Dabei wäre es in vielen digitalen Problemfeldern gar nicht mal verkehrt, die Frage zu stellen, was eigentlich der rote Faden sein soll. Nicht nur technisch, sondern auch gesellschaftlich.

Beginnen wir mit dieser Suche nach Zusammenhängen beim Onlinezugangsgesetz.

Theoretisch fast fertig

Das „Gesetz zur Verbesserung des Onlinezugangs zu Verwaltungsleistungen“, kurz OZG, wurde 2017 verabschiedet. Ursprünglich war sein Ziel „Verwaltungsleistungen auch elektronisch“ anzubieten – und das bis Ende 2022. Also theoretisch ist das Ende … guckt auf den Kalender … dieses Jahres.

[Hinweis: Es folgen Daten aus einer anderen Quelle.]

(* ===== verification/Requests.v ===== *)
(** * Which rules take a request (internal/xds/translate.go)

    Envoy picks the virtual host with the most specific domain that covers a
    request's host. For any host of a request, what the virtual host it picks
    holds is compared with what the Gateway API asks for: the rules of the
    routes attached to the most specific listener that covers the host. *)
From Stdlib Require Import Sorted.
From S2P Require Import Prelude GatewayAPI Samples Refs Routes Envoy Listeners Hosts Model EnvoyAPI XdsRoutes.

(** ** The most specific of some patterns *)

(** A pattern among some that covers a host, and that all the others that do
    cover. *)
Definition mostSpecific (patterns : list string) (host p : string) : Prop :=
  p ∈ patterns ∧ covers p host ∧ ∀ q, q ∈ patterns → covers q host → covers q p.

Lemma mostSpecific_exists patterns host p :
  p ∈ patterns → covers p host → ∃ q, mostSpecific patterns host q.
Proof.
  induction patterns as [|r patterns IH] in p |- *; [by intros ?%not_elem_of_nil|]. intros Hp Hc.
  assert ((∃ q, mostSpecific patterns host q) ∨ ∀ q, q ∈ patterns → ¬ covers q host) as Hrest.
  { destruct (decide (Exists (λ q, HostCovers q host = true) patterns)) as [(q & Hq & Hqc)%Exists_exists|Hn].
    - left. by apply (IH q).
    - right. intros q Hq Hqc. apply Hn, Exists_exists. by exists q. }
  destruct (decide (HostCovers r host = true)) as [Hr|Hr].
  - destruct Hrest as [(q & Hq & Hqc & Hmin)|Hnone].
    + destruct (covers_comparable r q host Hr Hqc) as [Hrq|Hqr].
      * exists q. split_and!; [by right|done|]. intros q' [->|Hq']%elem_of_cons Hc'; [done|by apply Hmin].
      * exists r. split_and!; [by left|done|]. intros q' [->|Hq']%elem_of_cons Hc'; [reflexivity|].
        transitivity q; [by apply Hmin|done].
    + exists r. split_and!; [by left|done|]. intros q' [->|Hq']%elem_of_cons Hc'; [reflexivity|].
      by destruct (Hnone q' Hq').
  - destruct Hrest as [(q & Hq & Hqc & Hmin)|Hnone].
    + exists q. split_and!; [by right|done|]. intros q' [->|Hq']%elem_of_cons Hc'; [done|by apply Hmin].
    + apply elem_of_cons in Hp as [->|Hp]; [done|]. by destruct (Hnone p Hp).
Qed.

Lemma covers_antisymm p q : p ≠ "" → q ≠ "" → covers p q → covers q p → p = q.
Proof.
  intros Hp Hq Hpq Hqp. destruct (decide (p = q)) as [|Hne]; [done|].
  pose proof (covers_exactChars p q Hpq Hne Hq).
  pose proof (covers_exactChars q p Hqp (not_eq_sym Hne) Hp). lia.
Qed.

(** ** The listener a request belongs to *)

Section requests.
Context (m : Model) (ids : list nat).

(** The listeners can be told apart by their hostnames. *)
Hypothesis apart : ∀ i j, i ∈ ids → j ∈ ids → patternOf m i = patternOf m j → i = j.

(** A hostname between a host and one of its owner's has the same owner. *)
Lemma owner_between host i h d :
  owningListener m ids host = Some i → covers (patternOf m i) h → covers h d → covers d host →
  owningListener m ids d = Some i.
Proof.
  intros Ho Hih Hhd Hdc. destruct (owningListener_Some _ _ _ _ Ho) as (Hi & _ & Hmost).
  assert (covers (patternOf m i) d) as Hid by by transitivity h.
  destruct (owningListener m ids d) as [o|] eqn:E.
  2:{ by destruct (proj1 (owningListener_None m ids d) E i Hi). }
  destruct (owningListener_Some _ _ _ _ E) as (Hio & Hoc & Hmosto). f_equal.
  apply apart; [done|done|]. apply covers_antisymm; [apply listenerHost_ne..| |by apply Hmosto].
  apply Hmost; [done|]. by transitivity d.
Qed.

(** What routes serve on a listener lies within the listener's own hostname. *)
Hypothesis within : ∀ e, e ∈ entriesOf m ids → covers (patternOf m (en_listener e)) (en_host e).

(** An entry that the owner of a request's host takes it with. *)
Definition takes (host : string) (e : entry) : Prop :=
  e ∈ entriesOf m ids ∧ owningListener m ids host = Some (en_listener e) ∧ covers (en_host e) host.

(** The most specific of the hostnames served that cover a host is owned by
    the listener that owns the host, when that listener has an entry for it. *)
Lemma selected_owner host e d :
  takes host e → en_host e ∈ hostsOf m ids → mostSpecific (hostsOf m ids) host d →
  owningListener m ids d = Some (en_listener e) ∧ covers (en_host e) d.
Proof.
  intros (He & Ho & Hc) Hin (Hd & Hdc & Hmin).
  assert (covers (en_host e) d) as Hed by by apply Hmin.
  split; [|done]. by eapply owner_between; [|by apply within| |].
Qed.

Lemma takes_serves host e d :
  takes host e → en_host e ∈ hostsOf m ids → mostSpecific (hostsOf m ids) host d → serves m ids d e.
Proof. intros Ht Hin Hd. pose proof Ht as (He & _). by destruct (selected_owner _ _ _ Ht Hin Hd). Qed.

Lemma serves_takes host e0 e d :
  takes host e0 → en_host e0 ∈ hostsOf m ids → mostSpecific (hostsOf m ids) host d →
  serves m ids d e → takes host e ∧ en_listener e = en_listener e0.
Proof.
  intros Ht Hin Hd (He & Hc & Ho). destruct (selected_owner _ _ _ Ht Hin Hd) as [Ho' _].
  destruct Ht as (_ & Hown & _). destruct Hd as (_ & Hdc & _).
  assert (en_listener e = en_listener e0) as Heq by congruence.
  split; [|done]. split_and!; [done|congruence|by transitivity d].
Qed.
End requests.

(** ** A Gateway's model *)

Lemma elem_of_matchesOf route i host e :
  e ∈ matchesOf route i host →
  en_route e = route ∧ en_listener e = i ∧ en_host e = host ∧
  is_Some (r_Rules (at_Route route) !! en_rule e ≫= λ ru, ru_Matches ru !! en_match e).
Proof.
  unfold matchesOf. rewrite list_elem_of_In, in_concat. setoid_rewrite <- list_elem_of_In. intros (es & Hes & He). apply elem_of_lookup_imap in Hes as (k & ru & -> & Hru).
  apply elem_of_lookup_imap in He as (j & mt & -> & Hmt). simpl. rewrite Hru. simpl. rewrite Hmt. by split_and!.
Qed.

Lemma elem_of_entriesOf m ids e :
  e ∈ entriesOf m ids → en_route e ∈ md_Routes m ∧ en_listener e ∈ ids ∧
  ∃ parent hosts, parent ∈ at_Parents (en_route e) ∧ pa_Hostnames parent !! en_listener e = Some hosts ∧ en_host e ∈ hosts.
Proof.
  intros (route & (parent & (i & (host & He & Hh)%list_elem_of_bind & Hi)%list_elem_of_bind & Hp)%list_elem_of_bind & Hr)%list_elem_of_bind.
  apply elem_of_matchesOf in He as (-> & -> & -> & _). split_and!; [done..|].
  exists parent. destruct (pa_Hostnames parent !! i) as [hosts|] eqn:E; [|by apply not_elem_of_nil in Hh].
  by exists hosts.
Qed.

Section model.
Context `{X509, LabelSelectors} (gw : Gateway) (routes : list Route) (refs : option References).

Let m := Build gw routes refs.

(** The hostnames a route serves on a listener that carries hostnames lie
    within the listener's own. *)
Lemma servedHosts_within route l h :
  hasHostnames (l_Protocol l) = true → h ∈ servedHosts route l → covers (listenerHost (l_Hostname l)) h.
Proof.
  unfold servedHosts. intros ->. rewrite elem_of_intersect.
  destruct (r_Hostnames route); [by intros ->|].
  intros (rh & _ & Hh). by destruct (intersectHost_covers _ _ _ Hh).
Qed.

Lemma Build_parent route parent i hosts :
  route ∈ md_Routes m → parent ∈ at_Parents route → pa_Hostnames parent !! i = Some hosts →
  ∃ l, md_Listeners m !! i = Some l ∧ hosts = servedHosts (at_Route route) l ∧ hosts ≠ [].
Proof.
  unfold m. rewrite Build_eq. simpl. intros (r & -> & _)%list_elem_of_fmap. unfold attachRoute.
  destruct (resolveBackends r _) as [bs c]. simpl. intros (ref & -> & _)%list_elem_of_fmap.
  intros (l & Hl & _ & Hs & Hne)%attach_hostnames. by exists l.
Qed.

Lemma Build_within ids e :
  (∀ i l, i ∈ ids → md_Listeners m !! i = Some l → hasHostnames (l_Protocol l) = true) →
  e ∈ entriesOf m ids → covers (patternOf m (en_listener e)) (en_host e).
Proof.
  intros Hhost (Hr & Hi & parent & hosts & Hp & Hh & Hin)%elem_of_entriesOf.
  destruct (Build_parent _ _ _ _ Hr Hp Hh) as (l & Hl & -> & _).
  unfold patternOf. rewrite Hl. simpl. by eapply servedHosts_within; [apply (Hhost _ _ Hi Hl)|].
Qed.

(** No hostname holds the vertical bar the keys of entries are joined by, when
    none of the Gateway's listeners' and routes' does. *)
Lemma Build_plain ids e :
  (∀ ls, ls ∈ gw_Listeners gw → lacks bar (default "" (ls_Hostname ls)) = true) →
  (∀ r, r ∈ routes → lacks bar (Key r) = true ∧ ∀ h, h ∈ r_Hostnames r → lacks bar h = true) →
  e ∈ entriesOf m ids → plainEntry e = true.
Proof.
  intros Hls Hrs (Hr & _ & parent & hosts & Hp & Hh & Hin)%elem_of_entriesOf.
  destruct (Build_parent _ _ _ _ Hr Hp Hh) as (l & Hl & -> & _).
  assert (at_Route (en_route e) ∈ routes) as Hroute.
  { revert Hr. unfold m. rewrite Build_eq. simpl. intros (r & -> & [_ ?]%list_elem_of_filter)%list_elem_of_fmap.
    unfold attachRoute. by destruct (resolveBackends r _). }
  destruct (Hrs _ Hroute) as [Hkey Hhosts]. unfold plainEntry, en_Route. rewrite Hkey, andb_true_r.
  assert (lacks bar (listenerHost (l_Hostname l)) = true) as Hlh.
  { revert Hl. unfold m. rewrite Build_eq. simpl. intros [Hl _]%listener_valid.
    unfold listenerHost. destruct (l_Hostname l) as [h|] eqn:E; [|done]. case_match; [done|].
    pose proof (Hls _ (list_elem_of_lookup_2 _ _ _ Hl)) as Hlack. unfold l_Hostname in E. by rewrite E in Hlack. }
  unfold servedHosts in Hin. apply elem_of_intersect in Hin.
  assert (lacks bar (listenerHost (if hasHostnames (l_Protocol l) then l_Hostname l else None)) = true) as Hlh'
    by by destruct (hasHostnames _).
  destruct (r_Hostnames (at_Route (en_route e))) as [|h0 hs] eqn:E; [by rewrite Hin|].
  destruct Hin as (rh & Hrh & Hi). apply Hhosts in Hrh.
  revert Hi Hlh'. generalize (listenerHost (if hasHostnames (l_Protocol l) then l_Hostname l else None)) as lh.
  intros lh. unfold intersectHost. repeat case_match; intros [= <-]; done.
Qed.

(** What Envoy does with a request, of the route configuration of a port: the
    virtual host it picks holds the rules that the Gateway API gives the
    request to. *)
Lemma request_routed name ids clusters host e0 :
  (∀ e, e ∈ entriesOf m ids → plainEntry e = true) →
  (∀ i l, i ∈ ids → md_Listeners m !! i = Some l → hasHostnames (l_Protocol l) = true) →
  (∀ i j, i ∈ ids → j ∈ ids → patternOf m i = patternOf m j → i = j) →
  takes m ids host e0 →
  let rc := (routeConfiguration name m ids clusters).1 in
  (∃ vh, vh ∈ rc_VirtualHosts rc ∧ mostSpecific (vh_Name <$> rc_VirtualHosts rc) host (vh_Name vh)) ∧
  ∀ vh, vh ∈ rc_VirtualHosts rc → mostSpecific (vh_Name <$> rc_VirtualHosts rc) host (vh_Name vh) →
    ∃ es, vh_Routes vh = envoyRouteOf <$> es ∧ StronglySorted (cmp_le compareEntries) es ∧
      NoDup (addedKey <$> es) ∧ (∀ e, e ∈ es → takes m ids host e) ∧
      (∀ e, takes m ids host e → ∃ e', e' ∈ es ∧ addedKey e' = addedKey e).
Proof.
  intros Hplain Hhost Hapart Ht rc. unfold rc. rewrite routeConfiguration_eq. simpl. rewrite virtualHost_names.
  assert (∀ e, takes m ids host e → en_host e ∈ hostsOf m ids) as Hin
    by (intros e (He & _); by apply entry_hostsOf).
  assert (∀ e, e ∈ entriesOf m ids → covers (patternOf m (en_listener e)) (en_host e)) as Hwithin
    by (intros; by eapply Build_within).
  split.
  - destruct (mostSpecific_exists (hostsOf m ids) host (en_host e0)) as [d Hd]; [by apply Hin|by destruct Ht as (_ & _ & ?)|].
    exists (virtualHostOf m ids d). split; [|done]. apply list_elem_of_fmap_2. by destruct Hd.
  - intros vh (d & -> & _)%list_elem_of_fmap Hd. simpl in *. exists (servedEntries m ids d). split; [done|].
    destruct (servedEntries_spec m ids d Hplain) as (Hs & Hnd & Hsound & Hall). split_and!; [done..| |].
    + intros e He%Hsound. by eapply (serves_takes m ids Hapart Hwithin host e0); [|apply Hin| |].
    + intros e He. apply Hall. by eapply takes_serves; [..|apply Hin|].
Qed.
End model.

(** ** A listener without routes *)

(** Two listeners of one port; the route is attached to the wildcard one. *)
Definition bareGateway : Gateway :=
  sampleGateway "infra" "gw"
    [sampleListener "wide" "HTTP" 80 (Some "*.example.com"); sampleListener "app" "HTTP" 80 (Some "app.example.com")].

Definition bareRoute : Route :=
  {| r_Kind := HTTPRouteKind; r_ObjectMeta := sampleMeta "infra" "all";
     r_ParentRefs := [{| pref_Group := None; pref_Kind := None; pref_Namespace := None; pref_Name := "gw";
                         pref_SectionName := Some "wide"; pref_Port := None |}];
     r_Hostnames := []; r_Rules := [sampleRule [sampleBackendRef "web" 80]] |}.

Definition bareModel : Model := @Build sampleX509 sampleSelectors bareGateway [bareRoute] (Some modelRefs).

Definition bareConfiguration : RouteConfiguration := (routeConfiguration "http-80" bareModel [0; 1] ∅).1.

(** A request for a listener that no route is attached to is not answered with
    a 404: it is taken by the routes of a less specific listener of the port. *)
Lemma bare_listener_leaks :
  owningListener bareModel [0; 1] "app.example.com" = Some 1 ∧
  (∀ route, route ∈ md_Routes bareModel → ∀ parent, parent ∈ at_Parents route → pa_Hostnames parent !! 1 = None) ∧
  mostSpecific (vh_Name <$> rc_VirtualHosts bareConfiguration) "app.example.com" "*.example.com" ∧
  (length ∘ vh_Routes) <$> rc_VirtualHosts bareConfiguration = [1].
Proof.
  split_and!.
  - by vm_compute.
  - apply (proj1 (Forall_forall (λ route, ∀ parent, parent ∈ at_Parents route → pa_Hostnames parent !! 1 = None) _)).
    constructor; [|constructor]. apply (proj1 (Forall_forall (λ parent, pa_Hostnames parent !! 1 = None) _)).
    constructor; [by vm_compute|constructor].
  - assert (vh_Name <$> rc_VirtualHosts bareConfiguration = ["*.example.com"]) as -> by by vm_compute.
    split_and!; [by left|by vm_compute|]. by intros q [->|?%not_elem_of_nil]%elem_of_cons.
  - by vm_compute.
Qed.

Um die Spannung herauszunehmen: „Es ist jedoch absehbar, dass dies nicht vollständig gelingen wird“, wie der IT-Planungsrat der Bunderegierung selbst zugibt. Also wurden Leistungen umpriorisiert. 35 wichtige sogenannte Einer-für-Alle-Leistungen sollen es bis Ende des Jahres unbedingt werden. Das sind unter den Bundesländern gegenseitig zur Verfügung gestellte Anwendungen.

Zu den priorisierten Verwaltungsleistungen nach EfA-Prinzip gehören etwa Waffenerlaubnisse oder ausfuhrgenehmigungspflichtige Kulturgüter. Digitale Behördenleistungen also, deren Nutzung eher beschränkt ist. Böse Zungen würden behaupten, dass wohl das priorisiert wurde, was eh schon fast fertig war.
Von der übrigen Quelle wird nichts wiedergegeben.